Open Source Code Lifted For Windows 7 Download Tool

Microsoft took responsibility for a developer lifting code from a CodePlex-hosted open-source project to build its free Windows 7 USB/DVD Download Tool, an incident that caused Microsoft to yank the program from its online Microsoft Store earlier in November.

Microsoft had originally introduced the WUDT in October as a way of porting Windows 7 onto netbooks, many of which do not contain DVD drives. The tool allegedly copied code from the GPLv2 (General Public License Version 2)-licensed ImageMaster project, described on the CodePlex site as “a .NET C# application for reading and writing disc images,” without following ImageMaster’s terms of use.

Under ImageMaster’s terms of use for open-source code, Microsoft should have provided source code for modifications to ImageMaster. Microsoft also grafted its own licensing terms onto the WUDT tool, a further violation of the terms of use.

In a 6 Nov. post on his Within Windows blog, Rafael Rivera described how he had been poking around the WUDT’s internals and had a “weird feeling” that “there was just wayyyyy too much code in there for such a simple tool.”

After additional digging, Rivera found that a “simple search of some method names and properties … revealed the source code was obviously lifted from the CodePlex-hosted (yikes) GPLv2-licensed ImageMaster project. The author of the code was not contacted by Microsoft.”

On the late afternoon of 13 Nov, as everyone headed out for the weekend, Microsoft confirmed that Rivera’s findings were sound.

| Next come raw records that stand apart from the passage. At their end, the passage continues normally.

(** From the label that start-up jumps to. *)
Lemma goto_sane lab l s s' :
  goto_cleanup lab l s = Done (tt, s') -> sane l0 s ->
  (irq_installed (hnd (core s)) = true -> past_irq (Some lab)) -> fresh s'.
Proof.
  intros Hrun Hs Hp. destruct (irq_installed (hnd (core s))) eqn:Hi.
  - destruct (Hp eq_refl) as [|[[= ->]|[= ->]]]; [done|by eapply at_irq_sane|by eapply at_bufs_sane].
  - destruct lab; cbn [goto_cleanup] in Hrun; [by eapply at_bufs_sane|by eapply at_irq_sane| ..];
      (eapply calm_kept; [|exact Hrun|by split]); [apply calm_at_virtio|..];
      unfold at_pci, at_expansion, at_fbx, at_exec, drop_if; tame.
Qed.
End sane.

(** ** The whole program *)

Section whole.
Context {E : Type} `{EnvI : !Env E DevView} `{FuelI : !Fuel} `{SdkI : !SdkTypes}.
Context (debug : bool) (transact : Z -> M (Sys E Core) Z) (V9P_Reset : M (Sys E Core) bool).
Context (fbx_setup fbx_loop fbx_cleanup : fuse_operations (E := E) -> M (Sys E Core) unit).
Implicit Types s : Sys E Core.

(** FileSysBox reaches the handler through the callbacks only. *)
Definition through_callbacks (f : fuse_operations (E := E) -> M (Sys E Core) unit) : Prop :=
  forall ops, tame_ops plain irq_part ops -> tame plain irq_part (f ops).

Context (Ht : forall n, tame plain irq_part (transact n)) (Hr : tame plain irq_part V9P_Reset).
Context (Hsetup : through_callbacks fbx_setup) (Hloop : through_callbacks fbx_loop)
  (Hcleanup : through_callbacks fbx_cleanup).
Context (l0 : list (ExtCall * Z)).

(** Nothing answered, the chain in order. *)
Definition still (ans : list Z) s : Prop := sane l0 s /\ answers (sys_log s) = ans.

Lemma still_run {A} (m : M (Sys E Core) A) ans s a s' :
  m s = Done (a, s') -> tame plain irq_part m -> still ans s ->
  still ans s' /\ irq_part (hnd (core s')) = irq_part (hnd (core s)).
Proof.
  intros Hrun Hm [Hs <-]. pose proof (Hm _ _ _ Hrun) as [He Hp]. split; [|done].
  split; [by eapply sane_plain|]. by apply mute_answers, plain_mute.
Qed.

Lemma still_decline l reason ans s s' :
  startupMsg l <> 0 -> V9P_DeclineMount (IFileSysBox l) (startupMsg l) reason s = Done (tt, s') ->
  still ans s -> still (startupMsg l :: ans) s'.
Proof.
  intros Hm Hrun [Hs Ha]. split; [eapply sane_tame; [apply calm_decline|exact Hrun|exact Hs]|].
  assert (Hw : wp False (V9P_DeclineMount (IFileSysBox l) (startupMsg l) reason)
    (fun _ s' => answers (sys_log s') = startupMsg l :: ans) s).
  { eapply (decline_wp l Hm reason (sys_log s) []); [split; [apply balanced_refl|done]|].
    intros s1 _ [_ [= -> _]]. by rewrite Ha. }
  exact (wp_done _ _ _ _ _ _ Hrun Hw).
Qed.
Lemma round_pos_mono (x y : Q) (ex ey : Z) :
  0 < x -> x <= y -> expo_rel x ex -> expo_rel y ey ->
  round_at ex x <= round_at ey y.
Proof.
  intros Hx Hxy Rx Ry.
  assert (Hle := @expo_rel_mono _ _ _ _ Hxy Rx Ry).
  destruct (Z.eq_dec ex ey) as [->|Hne].
  - now apply @round_at_mono.
  - destruct (@round_at_bounds ex x Hx Rx) as (_ & U & _).
    destruct (@round_at_bounds ey y) as (_ & _ & L); [lra | exact Ry |].
    assert (Lo := L ltac:(destruct Rx; lia)).
    assert (P : 2 ^ (ex + 53) <= 2 ^ (ey + 52)) by (apply @pow2_le; lia).
    lra.
Qed.

(** ** Rounding to 53 bits *)

Lemma rnd_pos_form (n d : positive) :
  rnd (Zpos n # d) = round_at (ulp_exp n d) (Zpos n # d).
Proof. reflexivity. Qed.

Lemma rnd_opp (x : Q) : rnd (- x) == - rnd x.
Proof.
  destruct x as [[|n|n] d]; unfold rnd; simpl; try reflexivity.
  now rewrite Qopp_involutive.
Qed.

Lemma rnd_nonneg (x : Q) : 0 <= x -> 0 <= rnd x.
Proof.
  destruct x as [[|n|n] d]; intros H.
  - apply Qle_refl.
  - rewrite @rnd_pos_form.
    now destruct (@round_at_bounds (ulp_exp n d) (Zpos n # d) eq_refl (@ulp_exp_rel n d)).
  - exfalso. now apply H.
Qed.

Lemma rnd_mono_pos (x y : Q) : 0 < x -> x <= y -> rnd x <= rnd y.
Proof.
  intros Hx Hxy.
  assert (Hy : 0 < y) by lra.
  destruct x as [[|n|n] d]; try discriminate Hx.
  destruct y as [[|n'|n'] d']; try discriminate Hy.
  rewrite !@rnd_pos_form.
  apply @round_pos_mono; auto using @ulp_exp_rel.
Qed.
Definition io_bind {A B} (m : io A) (k : A -> io B) : io B :=
  fun w =>
    match m w with
    | (Return v, w') => k v w'
    | (Raise e, w') => (Raise e, w')
    end.

Notation "'let*' x := m 'in' k" := (io_bind m (fun x => k))
  (at level 10, x name, m at level 100, k at level 200, only parsing).

(** A call that touches neither the console nor a file. *)
Definition lift {A} (o : outcome A) : io A := fun w => (o, w).

(** [print(text)] *)
Definition print (stdout : console) (text : pystr) : io unit :=
  fun w =>
    match stdout (printed w) text with
    | None =>
        (Return tt, {| printed := printed w ++ [text];
                       files_opened := files_opened w |})
    | Some e => (Raise e, w)
    end.

(** [try: body / except <classes> as e: handler(e)] *)
Definition io_try {A} (body : io A) (catches : exc_class -> bool)
    (handler : exception -> io A) : io A :=
  fun w =>
    match body w with
    | (Return v, w') => (Return v, w')
    | (Raise e, w') =>
        if catches (class e) then handler e w' else (Raise e, w')
    end.

Module vuln_scanner.

Import re.

Definition ch (c : ascii) : N := N_of_ascii c.
Definition quotes : atom := OneOf [QUOTE; DQUOTE].
Definition no_quote : atom := NoneOf [QUOTE; DQUOTE].
Definition ws : pattern := [star Space].

(** The catalog, in declaration order.  Each rule is its pattern and its
    description; the patterns are the source's, item by item ([ws] is \s*,
    [quotes] the class of the two quote characters, [no_quote] its
    complement). *)
Definition VULN_PATTERNS : list (pystr * list (pattern * pystr)) := [
  (py "SQL Injection", [
    (* execute \s* \( \s* [quotes] .* % .* [quotes] \s* % *)
    (text "execute" ++ ws ++ text "(" ++ ws ++ [One quotes; star Dot]
       ++ text "%" ++ [star Dot; One quotes] ++ ws ++ text "%",
     py "String formatting in SQL query");
    (* execute \s* \( \s* .* \+ .* \) *)
    (text "execute" ++ ws ++ text "(" ++ ws ++ [star Dot] ++ text "+"
       ++ [star Dot] ++ text ")",
     py "String concatenation in SQL query");
    (* \.format \s* \( .* SELECT *)
    (text ".format" ++ ws ++ text "(" ++ [star Dot] ++ text "SELECT",
     py "String formatting with SELECT")
  ]);
  (py "XSS", [
    (* innerHTML \s* = \s* [^;]+ (?!sanitize) *)
    (text "innerHTML" ++ ws ++ text "=" ++ ws
       ++ [plus (NoneOf [ch ";"]); not_ahead "sanitize"],
     py "Potential XSS via innerHTML");
    (* document\.write \s* \( *)
    (text "document.write" ++ ws ++ text "(",
     py "Unsafe document.write usage");
    (* eval \s* \( *)
    (text "eval" ++ ws ++ text "(",
     py "Dangerous eval() usage")
  ]);
  (py "Command Injection", [
    (* os\.system \s* \( .* \+ *)
    (text "os.system" ++ ws ++ text "(" ++ [star Dot] ++ text "+",
     py "Command injection via os.system");
    (* subprocess\. .* shell \s* = \s* True *)
    (text "subprocess." ++ [star Dot] ++ text "shell" ++ ws ++ text "=" ++ ws
       ++ text "True",
     py "Shell injection risk");
    (* exec \s* \( .* input *)
    (text "exec" ++ ws ++ text "(" ++ [star Dot] ++ text "input",
     py "Executing user input")
  ]);
  (py "Path Traversal", [
    (* open \s* \( .* input .* \) *)
    (text "open" ++ ws ++ text "(" ++ [star Dot] ++ text "input" ++ [star Dot]
       ++ text ")",
     py "User input in file path");
    (* os\.path\.join \s* \( .* request\. *)
    (text "os.path.join" ++ ws ++ text "(" ++ [star Dot] ++ text "request.",
     py "Request data in path")
  ]);
  (py "Hardcoded Secrets", [
    (* password \s* = \s* [quotes] [^quotes]+ [quotes] (?!\{) *)
    (text "password" ++ ws ++ text "=" ++ ws
       ++ [One quotes; plus no_quote; One quotes; not_ahead "{"],
     py "Hardcoded password");
    (* api [_-]? key \s* = \s* [quotes] [^quotes]+ [quotes] (?!\{) *)
    (text "api" ++ [opt (OneOf [ch "_"; ch "-"])] ++ text "key" ++ ws
       ++ text "=" ++ ws
       ++ [One quotes; plus no_quote; One quotes; not_ahead "{"],
     py "Hardcoded API key");
    (* secret \s* = \s* [quotes] [^quotes]+ [quotes] (?!\{) *)
    (text "secret" ++ ws ++ text "=" ++ ws
       ++ [One quotes; plus no_quote; One quotes; not_ahead "{"],
     py "Hardcoded secret");
    (* token \s* = \s* [quotes] [^quotes]{20,} [quotes] (?!\{) *)
    (text "token" ++ ws ++ text "=" ++ ws
       ++ [One quotes; at_least 20 no_quote; One quotes; not_ahead "{"],
     py "Hardcoded token")
  ])
].

Definition SCANNABLE_EXTENSIONS : gset pystr :=
  {[ py ".py"; py ".js"; py ".java"; py ".php"; py ".rb"; py ".go";
     py ".c"; py ".cpp"; py ".h"; py ".cs"; py ".ts"; py ".jsx"; py ".tsx" ]}.

(** [get_severity(vuln_type)] *)
Definition high_severity : gset pystr :=
  {[ py "SQL Injection"; py "Command Injection"; py "XSS" ]}.
Definition medium_severity : gset pystr := {[ py "Path Traversal" ]}.
(** The quantity of a resource that an instance asks for. *)
Definition requested (i : instance) (res : Types.Resource) : Z :=
  default 0 (Types.i_Usage (Instance i) !! Types.Rname res).

(** The admission condition of the specification for one resource. *)
Definition within_quota (i : instance) (res : Types.Resource) : Prop :=
  if Types.Rtype res =? 1
  then Types.Usage res + 1 ≤ Types.Limit res
  else requested i res ≤ Types.Limit res - Types.Usage res.

(** A resource whose quota the request uses up exactly. *)
Definition at_boundary (i : instance) (res : Types.Resource) : Prop :=
  if Types.Rtype res =? 1
  then Types.Usage res + 1 = Types.Limit res
  else requested i res = Types.Limit res - Types.Usage res.

End ControllerSpec.

Module TestutilSpec.
Import Testutil Traces.

Section WithSsntp.
Context {T : Type} `{Ssntp T} `{Payloads.Consts}.
Local Abbreviation client := (SsntpTestClient T).

(** The state of the waiter tables that every operation keeps (and that
    every reachable state therefore has): a registered channel is open and
    empty, no channel is registered twice, and no channel ever holds more
    than one result. *)
Record Inv (s : client) : Prop := mkInv {
  inv_table : ∀ k key c,
    table k s !! key = Some c → heap s !! c = Some (mkChan [] false);
  inv_inj : ∀ k1 key1 k2 key2 c,
    table k1 s !! key1 = Some c → table k2 s !! key2 = Some c →
    k1 = k2 ∧ key1 = key2;
  inv_heap : ∀ c st,
    heap s !! c = Some st →
    (c < next s)%nat ∧ (length (delivered st) ≤ 1)%nat;
}.

(** A channel that no table refers to and that is open and empty. *)
Definition Orphan (c0 : chan) (s : client) : Prop :=
  heap s !! c0 = Some (mkChan [] false)
  ∧ ∀ k key, table k s !! key ≠ Some c0.

(** An operation that returns, keeps the invariant and leaves the
    orphans alone. *)
Definition safe (m : M client unit) (s : client) : Prop :=
  ∃ s', m s = Ret (tt, s') ∧ Inv s' ∧ ∀ c0, Orphan c0 s → Orphan c0 s'.

(** An operation that does not panic: it blocks, or it returns, keeps
    the invariant and leaves the orphans alone. *)
Definition sound {A} (m : M client A) (s : client) : Prop :=
  match m s with
  | Ret (_, s') => Inv s' ∧ ∀ c0, Orphan c0 s → Orphan c0 s'
  | Panic _ => False
  | Blocked => True
  end.

(** The waiter registered for [key], if there is one, is receiving on
    its channel. *)
Definition ready (k : kind) (key : N) (s : client) : Prop :=
  ∀ c, table k s !! key = Some c → c ∈ receivers s.

(** What the agent prints after it handed a frame to the SSNTP client:
    the error of the transport, if it gave one. *)
Definition complaint (err : option error) : list string :=
  match err with
  | Some e => [e]
  | None => []
  end.

(** The states a client goes through once its tables are opened. *)
Definition reachable (s : client) : Prop :=
  ∃ (s0 : client) (ops : list op),
    heap s0 = ∅ ∧ run_ops ops (openClientChans s0) = Ret (tt, s).

(** Two clients with the same waiter tables, channels and receivers. *)
Definition same_chans (s s' : client) : Prop :=
  (∀ k, table k s' = table k s) ∧ heap s' = heap s ∧ next s' = next s
  ∧ receivers s' = receivers s.

(** The entry that a started instance gets in the active set. *)
Definition running (payload : list byte) : InstanceStat :=
  mkInstanceStat
    (Payloads.InstanceUUID (Payloads.Start_ (yaml_Unmarshal_Start payload).1))
    Payloads.Running 0 0 0.

(** The entries that a batch adds to the active set: one for each
    command handled with the failure switch off. *)
Fixpoint started (l : list (bool * string * list byte))
  : list InstanceStat :=
  match l with
  | [] => []
  | (fail, _, payload) :: l' =>
      if fail then started l' else running payload :: started l'
  end.

End WithSsntp.
End TestutilSpec.

Module ComputeSpec.
Import Compute.

(** A lifecycle operation on the instance [id]. *)
Definition lifecycle_on (id : string) (c : Call) : Prop :=
  c = CrestartInstance id ∨ c = CstopInstance id ∨ c = CdeleteInstance id.

Section WithBackend.
Context {W : Type} `{Backend W} `{GoLib} `{Payloads.Consts} `{WebLib}.

(** The request passes token validation and names an instance that
    exists and belongs to another tenant. *)
Definition foreign_instance (r : Request) (id : string) (w : W)
           (i : Types.Instance) : Prop :=
  validateToken w r = Ret true
  ∧ GetInstance id w = (Some i, None)
  ∧ Types.TenantID i ≠ var r "tenant".

(** What the handlers for one named instance do then. *)
Definition refused (h : Request → M (controller W) ResponseWriter)
           (r : Request) (c : controller W) : Prop :=
  h r c
  = Ret (returnErrorCode StatusNotFound "Instance does not belong to tenant" [],
         mkController (world c)
                      (calls c ++ [CGetInstance (var r "server")])
                      (logs c) (uuids c) (clock c)).

Definition is_lifecycle (a : instanceAction) : Prop :=
  a = c_restartInstance ∨ a = c_stopInstance ∨ a = c_deleteInstance.

(** The datastore does not answer a lookup with neither a record nor
    an error. *)
Definition record_or_error : Prop :=
  ∀ id (w : W), (GetInstance id w).1 = None → (GetInstance id w).2 ≠ None.

(** A lifecycle operation on one instance leaves the record of
    another instance as it is. *)
Definition lifecycle_isolated (id : string) : Prop :=
  ∀ id' (w : W),
    id' ≠ id →
    GetInstance id (restartInstance id' w).2 = GetInstance id w
    ∧ GetInstance id (stopInstance id' w).2 = GetInstance id w
    ∧ GetInstance id (deleteInstance id' w).2 = GetInstance id w.

End WithBackend.
End ComputeSpec.

(* ===================================================================== *)
(** ** More environments and vocabulary                                   *)
(* ===================================================================== *)

(** A datastore that knows nothing: a lookup finds neither a record nor
    an error (what [listTenantQuotas] expects of [GetTenant] for a tenant
    it has not seen), allocation hands out 172.16.0.9, block devices are
    created under the name "vol-1", and [AddBlockDevice] fails when
    [add_fails] is set. *)
Module Stub.

Definition backend_of (tenant : option Types.Tenant) (add_fails : bool)
  : Backend unit := {|
  GetTenant _ _ := (tenant, None);
  GetInstance _ _ := (None, None);
  GetWorkload _ _ := (None, None);
  GetAllInstancesFromTenant _ _ := ([], None);
  AddInstance _ w := (None, w);
  AddTenantCNCI _ _ _ w := (None, w);
  AllocateTenantIP _ w := (([xac; x10; x00; x09], None), w);
  ReleaseTenantIP _ _ w := (None, w);
  AddBlockDevice _ w := (if add_fails then Some "disk full" else None, w);
  CreateBlockDevice _ _ w := ((Types.Build_BlockDevice "vol-1", None), w);
  DeleteBlockDevice _ w := (None, w);
  validateService _ _ _ _ _ := false;
  validateProjectRole _ _ _ _ := false;
  restartInstance _ w := (None, w);
  stopInstance _ w := (None, w);
  deleteInstance _ w := (None, w);
|}.

Definition backend : bool → Backend unit := backend_of None.

Definition known : bool → Backend unit :=
  backend_of (Some (Types.Build_Tenant "cnci-0" "02:00:ac:10:00:00"
                                      "192.168.0.1" [])).

Definition start : controller unit := mkController tt [] [] 0 0.

End Stub.

Module ControllerMore.
Import Controller.

(** The requests of a workload for one resource, in order. *)
Definition requests_for (name : string) (rr : list Payloads.RequestedResource)
  : list Payloads.RequestedResource :=
  filter (λ r, Payloads.Type_ r = name) rr.

(** A workload with a disk to create, one with an existing disk. *)
Definition diskWorkload (id : string) : Types.Workload :=
  Types.Build_Workload "wl-disk" "legacy" "qemu" "image-1" "" "#cloud-config"
    [ Payloads.Build_RequestedResource "vcpus" 2 false ]
    (Some (Types.Build_StorageResource id true 20)).

(** Instance i1 of [Scenario], asking in addition for a resource that
    tenant t1 has no quota for. *)
Definition vm1_disk : instance :=
  mkInstance
    {| Types.ID := "i1"; Types.TenantID := "t1"; Types.State := "pending";
       Types.WorkloadID := "wl-vm"; Types.NodeID := "";
       Types.MACAddress := "02:00:ac:10:00:02"; Types.IPAddress := "172.16.0.2";
       Types.SSHIP := ""; Types.SSHPort := 0; Types.CNCI := false;
       Types.i_Usage := {[ "mem_mb" := 512; "disk_mb" := 1000000 ]} |}
    zeroConfig 0.

(** A tenant without quota lines, and a datastore that holds it. *)
Definition tenant0 : Types.Tenant :=
  Types.Build_Tenant "cnci-0" "02:00:ac:10:00:00" "192.168.0.1" [].

Definition store0 : Ref.store :=
  Ref.mkStore {[ "t1" := tenant0 ]} ∅ ∅ ∅ {[ "t1" := [Scenario.addr3] ]} ∅
              [] 0 [] [] [] false.

End ControllerMore.

Module ComputeMore.
Import Compute.

(** The lifecycle call that the action of a request on a list of
    servers makes for one instance. *)
Definition action_call (action id : string) : Call :=
  if String.eqb action "os-start" then CrestartInstance id
  else if String.eqb action "os-stop" then CstopInstance id
  else CdeleteInstance id.

Definition supported (action : string) : Prop :=
  action ∈ ["os-start"; "os-stop"; "os-delete"].

(** The calls of the loop over a list of servers for the servers it
    acts on: a lookup and the lifecycle call, for each in turn. *)
Definition visits (action : string) (ids : list string) : list Call :=
  ids ≫= λ id, [CGetInstance id; action_call action id].

Section WithBackend.
Context {W : Type} `{Backend W} `{GoLib} `{Payloads.Consts} `{WebLib}.

(** The state an instance must be in for the action to apply to it
    when no server is named; empty when every instance is taken. *)
Definition action_filter (action : string) : string :=
  if String.eqb action "os-start" then Payloads.ComputeStatusStopped
  else if String.eqb action "os-stop" then Payloads.ComputeStatusRunning
  else "".

Definition selected (action : string) (i : Types.Instance) : Prop :=
  action_filter action = "" ∨ Types.State i = action_filter action.

#[global] Instance selected_dec action i : Decision (selected action i).
Proof. unfold selected. apply _. Defined.
Lemma diagnose_rename E missing c cfg w :
  heap w !! c = Some cfg ->
  In "date_of_sale" missing ->
  exists d a ev,
    diagnose_schema_drift E missing c w = (Ok d, World (heap w) (log w ++ [ev]))
    /\ get (d_suggested_actions d) [] = [a]
    /\ a_type a = Some "schema_update"
    /\ a_from a = Some "date_of_sale"
    /\ a_to a = Some "txn_date".
Proof.
  intros Hc Hin. apply existsb_eqb_In in Hin.
  unfold diagnose_schema_drift, mbind, M_bind, load. rewrite Hc, Hin.
  eexists. eexists. eexists. split; [reflexivity |]. repeat split.
Qed.

(** X20. The rename heals the drift it was written for.  When the first
    validation fails because [date_of_sale], and nothing else, is missing,
    and the data set has a [txn_date] column and satisfies the uniqueness,
    type and allowed-values rules, [run_upload] renames the required column
    in the caller's configuration, the second validation passes, and the
    pass counts as one attempt and one success. *)
Theorem run_upload_heals_renamed_date_column E user_id df c cfg s missing :
  let pn := get (k_pipeline_name cfg) "user_pipeline" in
  let healed :=
    set_required_columns cfg
      (rename "date_of_sale" "txn_date"
         (get (k_required_columns (get (k_schema cfg) empty_schema)) [])) in
  heap (app_world s) !! c = Some cfg ->
  fst (run_validation E df cfg pn (app_world s)) = Raise (SchemaDriftError missing) ->
  (forall m, In m missing -> m = "date_of_sale") ->
  has_column df "txn_date" = true ->
  (forall w, _check_uniqueness E df (build_dq_config cfg) pn w = (Ok tt, w)) ->
  (forall w, _check_column_types E df (build_dq_config cfg) pn w = (Ok tt, w)) ->
  (forall w, _check_allowed_values E df (build_dq_config cfg) pn w = (Ok tt, w)) ->
  exists evs,
    run_upload E user_id df c s
    = (Ok ([Lit "✅ Schema drift healed. Validation passed with suggested YAML."],
           Some healed),
       {| app_world := World (<[c := healed]> (heap (app_world s)))
                         (log (app_world s) ++ evs);
          db_metrics := {| attempts := attempts (db_metrics s) + 1;
                           successes := successes (db_metrics s) + 1 |};
          db_incidents :=
            db_incidents s ++
            [ {| i_user_id := user_id; incident_type := "schema_drift";
                 status := "failed";
                 i_message := [ExnStr (SchemaDriftError missing)] |};
              {| i_user_id := user_id; incident_type := "post_healing";
                 status := "success";
                 i_message :=
                   [Lit "Pipeline healed and validation passed on second run."] |} ] |}).
Proof.
  intros pn healed Hc Hfail Honly Htxn Huniq Htypes Hallowed.
  destruct (run_validation_shape E df cfg pn (app_world s)) as (evs1 & Hrun1 & _).
  rewrite Hfail in Hrun1.
  set (w1 := World (heap (app_world s)) (log (app_world s) ++ evs1)) in *.
  destruct (run_validation_raise_inv E df cfg pn _ _ _ Hrun1) as [Hinv _].
  destruct (Hinv missing eq_refl) as (Hmiss & Hne & Hrow & Hnull).
  assert (Hin : In "date_of_sale" missing).
  { destruct missing as [| m rest]; [congruence |].
    rewrite <- (Honly m (or_introl eq_refl)). now left. }
  assert (Hc1 : heap w1 !! c = Some cfg) by exact Hc.
  destruct (diagnose_rename E missing c cfg w1 Hc1 Hin)
    as (d & a & ev & Hdiag & Hact & Htype & Hfrom & Hto).
  set (w2 := World (heap w1) (log w1 ++ [ev])) in *.
  assert (Hc2 : heap w2 !! c = Some cfg) by exact Hc.
  pose proof (apply_schema_healing_rename E c cfg d w2 a [] _ _
                Hc2 Hact Htype Hfrom Hto) as Hheal.
  cbv zeta in Hheal. fold healed in Hheal.
  match type of Hheal with _ = (_, ?w) => set (w3 := w) in * end.
  assert (Hc3 : heap w3 !! c = Some healed) by apply lookup_insert_eq.
  assert (Hschema : _check_schema E df (build_dq_config healed) pn w3 = (Ok tt, w3)).
  { unfold _check_schema.
    change (required_columns (build_dq_config healed))
      with (rename "date_of_sale" "txn_date" (required_columns (build_dq_config cfg))).
    rewrite (missing_after_rename df _ _ _ Htxn).
    fold (missing_required df (build_dq_config cfg)). rewrite <- Hmiss.
    rewrite filter_out_all; [reflexivity |].
    intros m Hm. rewrite (Honly m Hm). reflexivity. }
  destruct (run_validation_passes E df healed pn w3) as (evs2 & Hrun2).
  { apply (passes_everywhere _ (app_world s) w3
             (_check_row_count_outcome E df (build_dq_config cfg) pn)
             (ignores_row_count E df (build_dq_config cfg) pn) Hrow). }
  { apply (passes_everywhere _ (app_world s) w3
             (_check_null_fraction_outcome E df (build_dq_config cfg) pn)
             (ignores_null_fraction E df (build_dq_config cfg) pn) Hnull). }
  { exact Hschema. }
  { exact (Huniq w3). }
  { exact (Htypes w3). }
  { exact (Hallowed w3). }
  rewrite <- (validate_eq E df c cfg pn _ Hc) in Hrun1.
  rewrite <- (validate_eq E df c healed pn _ Hc3) in Hrun2.
  rewrite (run_upload_schema_branch E user_id df c cfg s missing w1 d w2 w3 healed _ _
             Hc Hrun1 Hdiag Hheal Hc3 Hrun2).
  eexists. unfold w3, w2, w1. simpl. rewrite <- !app_assoc. reflexivity.
Qed.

“After looking at the code in question, we are now able to confirm this was indeed the case, although it was not intentional on our part,” Peter Galli, open-source community manager for Microsoft’s Platform Strategy Group, said in a statement published on Port25, a site that bills itself as, “Communication from the open-source community at Microsoft.”

The issue, according to Galli, was limited to the WUDT.

“While we had contracted with a third party to create the tool, we share responsibility as we did not catch it as part of our code review process,” Galli said. “We had furthermore conducted a review of other code provided through the Microsoft Store and this was the only incident of this sort we could find.”

Galli’s statement concluded with an olive branch of sorts for the open-source community: “When it comes to our attention that a Microsoft component contains third-party code, our aim is to be respectful of the terms under which that code is being shared. As a result, we will be making the source code as well as the binaries for this tool available next week under the terms of the General Public License v2 … and are also taking measures to apply what we have learned from this experience for future code reviews we perform.”

A Microsoft spokesperson indicated to eWEEK that this would be the only statement at this time concerning the matter.